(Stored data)

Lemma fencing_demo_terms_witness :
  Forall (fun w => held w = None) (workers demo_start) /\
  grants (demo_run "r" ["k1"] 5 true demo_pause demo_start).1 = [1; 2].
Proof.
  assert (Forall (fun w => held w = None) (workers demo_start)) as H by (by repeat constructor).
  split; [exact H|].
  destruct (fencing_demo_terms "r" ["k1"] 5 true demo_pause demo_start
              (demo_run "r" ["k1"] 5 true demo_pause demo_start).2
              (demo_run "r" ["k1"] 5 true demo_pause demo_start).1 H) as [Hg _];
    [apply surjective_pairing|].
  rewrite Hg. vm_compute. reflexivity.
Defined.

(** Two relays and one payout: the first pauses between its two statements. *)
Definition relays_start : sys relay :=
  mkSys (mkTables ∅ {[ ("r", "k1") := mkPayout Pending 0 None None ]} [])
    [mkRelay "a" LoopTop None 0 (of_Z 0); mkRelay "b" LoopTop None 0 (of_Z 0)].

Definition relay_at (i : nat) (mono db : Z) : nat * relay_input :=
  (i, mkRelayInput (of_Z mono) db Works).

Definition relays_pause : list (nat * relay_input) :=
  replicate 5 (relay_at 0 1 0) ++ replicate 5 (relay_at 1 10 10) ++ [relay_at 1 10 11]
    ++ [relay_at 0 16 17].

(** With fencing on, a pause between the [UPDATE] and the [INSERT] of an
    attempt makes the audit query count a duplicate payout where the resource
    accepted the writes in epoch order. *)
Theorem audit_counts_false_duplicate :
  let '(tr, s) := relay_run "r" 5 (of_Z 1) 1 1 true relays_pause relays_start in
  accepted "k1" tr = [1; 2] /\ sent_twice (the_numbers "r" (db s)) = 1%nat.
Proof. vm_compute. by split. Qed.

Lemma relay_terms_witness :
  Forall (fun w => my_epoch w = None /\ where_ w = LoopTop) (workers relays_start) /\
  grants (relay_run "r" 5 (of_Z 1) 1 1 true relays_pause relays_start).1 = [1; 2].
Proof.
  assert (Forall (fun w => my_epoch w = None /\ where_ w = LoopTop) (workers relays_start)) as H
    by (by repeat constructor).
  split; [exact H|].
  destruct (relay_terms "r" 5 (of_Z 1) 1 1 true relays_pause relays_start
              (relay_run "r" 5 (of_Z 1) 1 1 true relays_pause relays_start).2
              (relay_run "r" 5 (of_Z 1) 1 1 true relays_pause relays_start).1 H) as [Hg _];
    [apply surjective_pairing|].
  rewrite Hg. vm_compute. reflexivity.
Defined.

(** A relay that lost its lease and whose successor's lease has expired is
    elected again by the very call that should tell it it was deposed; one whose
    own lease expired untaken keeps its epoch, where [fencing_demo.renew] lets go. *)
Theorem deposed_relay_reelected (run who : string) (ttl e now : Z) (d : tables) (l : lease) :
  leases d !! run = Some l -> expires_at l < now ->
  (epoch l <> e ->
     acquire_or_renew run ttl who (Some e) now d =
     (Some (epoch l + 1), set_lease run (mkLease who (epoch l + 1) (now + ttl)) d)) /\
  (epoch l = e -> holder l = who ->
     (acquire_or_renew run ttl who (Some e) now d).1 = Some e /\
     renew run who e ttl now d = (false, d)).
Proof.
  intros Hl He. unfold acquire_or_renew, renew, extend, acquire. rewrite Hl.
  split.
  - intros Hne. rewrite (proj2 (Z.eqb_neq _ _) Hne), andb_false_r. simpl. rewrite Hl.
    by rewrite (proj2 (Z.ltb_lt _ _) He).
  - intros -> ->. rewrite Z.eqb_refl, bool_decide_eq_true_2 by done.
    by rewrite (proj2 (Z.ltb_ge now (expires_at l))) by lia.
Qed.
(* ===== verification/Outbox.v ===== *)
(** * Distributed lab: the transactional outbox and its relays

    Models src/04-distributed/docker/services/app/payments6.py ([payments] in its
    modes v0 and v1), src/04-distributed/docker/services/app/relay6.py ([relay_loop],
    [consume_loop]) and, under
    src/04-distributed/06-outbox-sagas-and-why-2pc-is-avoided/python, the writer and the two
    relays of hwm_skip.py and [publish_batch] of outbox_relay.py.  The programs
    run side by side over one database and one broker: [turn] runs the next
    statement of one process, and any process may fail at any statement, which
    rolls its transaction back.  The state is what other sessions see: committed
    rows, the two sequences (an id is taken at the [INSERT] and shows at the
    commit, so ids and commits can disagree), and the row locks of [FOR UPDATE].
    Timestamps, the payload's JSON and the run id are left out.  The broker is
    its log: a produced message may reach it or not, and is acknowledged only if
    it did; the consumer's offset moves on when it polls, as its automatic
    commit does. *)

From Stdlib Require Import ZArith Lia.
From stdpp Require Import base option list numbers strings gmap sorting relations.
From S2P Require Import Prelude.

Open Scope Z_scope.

# Problem to work on:
Find the lines that mention "assert" in the entries and show them.

# Final answer:
  assert (Forall (fun w => held w = None) (workers demo_start)) as H by (by repeat constructor).
  assert (Forall (fun w => my_epoch w = None /\ where_ w = LoopTop) (workers relays_start)) as H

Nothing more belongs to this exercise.